Какой смысл в том, чтобы давать простые и окончательные ответы на глобальные антропологические вопросы? Будто кто-то заставляет нас утверждать, что мы прикоснулись к побудительной причине, ultima ratio[5] преступления. Как правило, такие упрощенные объяснения никого не устраивают, особенно в случае с серийными убийцами, когда ни страсть, ни расчет не подходят в качестве разумного довода. И все это ни на шаг не приближает нас к разгадке тайны.

 

И последнее. Мне приходилось сталкиваться с тем, что при изучении следственных материалов обнаруживалась ошеломляющая человеческая правда, которая внезапно всплывала в связи с заявлениями преступника. В подобных случаях я с самого начала знаю, что буду не на высоте: все мои профессиональные усилия и десятки часов работы не помогут. Мой анализ будет всего лишь очередной речью. Но иначе и быть не может. Мне кажется, это понял Трумен Капоте[6], посвятивший себя служению слову и отстаивавший правду своих главных персонажей: убийц, следователей, представителей средств массовой информации, адвокатов, прокуроров и издателей. Он завершил свой грандиозный труд[7], ни разу не изменив трезвой отстраненности и не поддавшись искушению вытащить из шляпы кролика. Его повествование остается хладнокровным. И мы знаем, какой ценой это достигнуто! Гениальности писателя хватило на то, чтобы рассказать о работе экспертов точнее, чем это делается в реальной жизни: ведь мы никогда не сможем потратить столько времени и труда на одно уголовное дело, подробно описывая его от совершения преступления до реакции общества.

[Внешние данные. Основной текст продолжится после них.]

Lemma meta_refines o pos e : obj_ok o → op_ok (abs o) (OMeta pos e) = true → does (exec o (OMeta pos e)) (abs_exec (abs o) (OMeta pos e)).
Proof.
  intros Hok. cbn [op_ok exec abs_exec]. unfold at_storage, set_meta_at. change (a_array (abs o)) with (is_array o). rewrite abs_count by done.
  assert (length (named (abs o)) = length (P o)) as -> by (unfold abs; cbn [named]; rewrite length_zip_with, (ok_MP _ Hok); lia).
  pose proof (ok_MP _ Hok) as HMP. pose proof (ok_ME _ Hok) as HME.
  destruct (is_array o) eqn:Ea; cbn [andb].
  - intros Hv%N.ltb_lt. destruct (N.ltb_spec pos (array_prop_count o)) as [Hp|Hp].
    + rewrite ensure_elements_meta_ok by done. rewrite grow_noop, vec_set_lt by lia. cbn [res_bind].
      eapply (does_cols _ true (array_prop_count o) (E o) (<[N.to_nat pos := Some e]> (ME o)) (P o) (MP o)); try (by apply Hok); try done.
      * by apply cols_intro.
      * by rewrite length_insert.
      * destruct (lookup_lt_is_Some_2 (E o) (N.to_nat pos)) as [x Hx]; [rewrite ok_E by done; lia|].
        destruct (lookup_lt_is_Some_2 (ME o) (N.to_nat pos)) as [y Hy]; [lia|].
        unfold set_elems, abs. cbn [a_array elems named]. rewrite (zip_alter _ _ _ _ x y) by done. cbn [fst snd].
        by rewrite Ea, (list_insert_id (E o) _ x).
    + rewrite ensure_meta_ok. rewrite vec_set_lt by (rewrite length_grow; lia). cbn [res_bind].
      destruct (grow_lookup (P o) (pos - array_prop_count o) JsValue.undefined) as [x Hx].
      destruct (grow_lookup (MP o) (pos - array_prop_count o) None) as [y Hy].
      eapply (named_does o _ _ _ x y); try done. cbn [fst]. rewrite (list_insert_id _ _ x) by done. by rewrite (grow_noop (P o)) by lia.
  - intros Hv%N.ltb_lt. destruct (extend_plain o pos Hok Ea Hv) as (o1 & <- & Hok1 & E1 & E2 & E3 & E4 & E5 & E6).
    rewrite ensure_meta_ok, E6. rewrite grow_noop by (rewrite length_grow; lia). rewrite vec_set_lt by (rewrite length_grow; lia). cbn [res_bind].
    destruct (grow_lookup (P o) pos JsValue.undefined) as [x Hx]. destruct (grow_lookup (MP o) pos None) as [y Hy].
    eapply (named_does o _ pos _ x y); try done; [by rewrite Ea|]. cbn [fst]. rewrite (list_insert_id _ _ x) by done. exact E5.
Qed.

Lemma alter_beyond {A} (f : A → A) (l : list A) i : (length l <= i)%nat → alter f i l = l.
Proof. revert i. induction l as [|x l IH]; intros [|i] Hi; cbn in *; try done; [lia|]. f_equal. apply IH. lia. Qed.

Но особенность нашего подхода состоит не в том, чтобы не становиться ни на чью сторону и оставлять каждому свою правду. Безусловно, любое обобщение при рассмотрении такого феномена, как серийные убийцы, в значительной степени является мифом, учитывая географическое, культурное и психологическое разнообразие совершаемых преступлений. Однако с клинической точки зрения можно выделить общие причины и закономерности. Убивать и делать это снова и снова – подобное совместимо только с некоторыми, довольно специфическими фактами биографии, особенностями организации личности и отношения к миру. Иными словами, насколько я не верю в общую теорию преступности, настолько же считаю, что у большинства serial killers обнаруживаются одинаковые «силовые линии».

Именно их поискам и посвящена эта книга; в ней мы не раскроем тайну полностью, заменяя тьму светом, но зададим условия уравнения, обозначив его неизвестные.

1Профайлер – специалист, профессиональная деятельность которого заключается в составлении психологического портрета (профиля) человека по наиболее информативным поведенческим признакам, биографическим данным и иной информации. В качестве частного примера работы профайлера можно привести составление портрета преступника по известным обстоятельствам совершения преступления. Однако это не единственный вариант применения навыков профайлеров. – Прим. науч. ред.
2Серийные убийцы (англ.). – Прим. пер.
3Персонаж комедии Ж. Б. Мольера «Мнимый больной» – врач Диафуарус сыплет научными терминами, но его знания лишь видимость. – Прим. пер.
4Не осужден по суду.
5Ultima ratio (лат.) – последний довод или средство урегулирования проблемы, когда все остальные испытанные меры ни к чему не привели. – Прим. пер.
6Трумен Капоте (1924–1984) – американский романист, драматург театра и кино. Рассказы, романы, пьесы и документальные произведения Капоте признаны литературной классикой. – Прим. пер.
7Роман «Хладнокровное убийство» (In Сold Blood). – Прим. пер.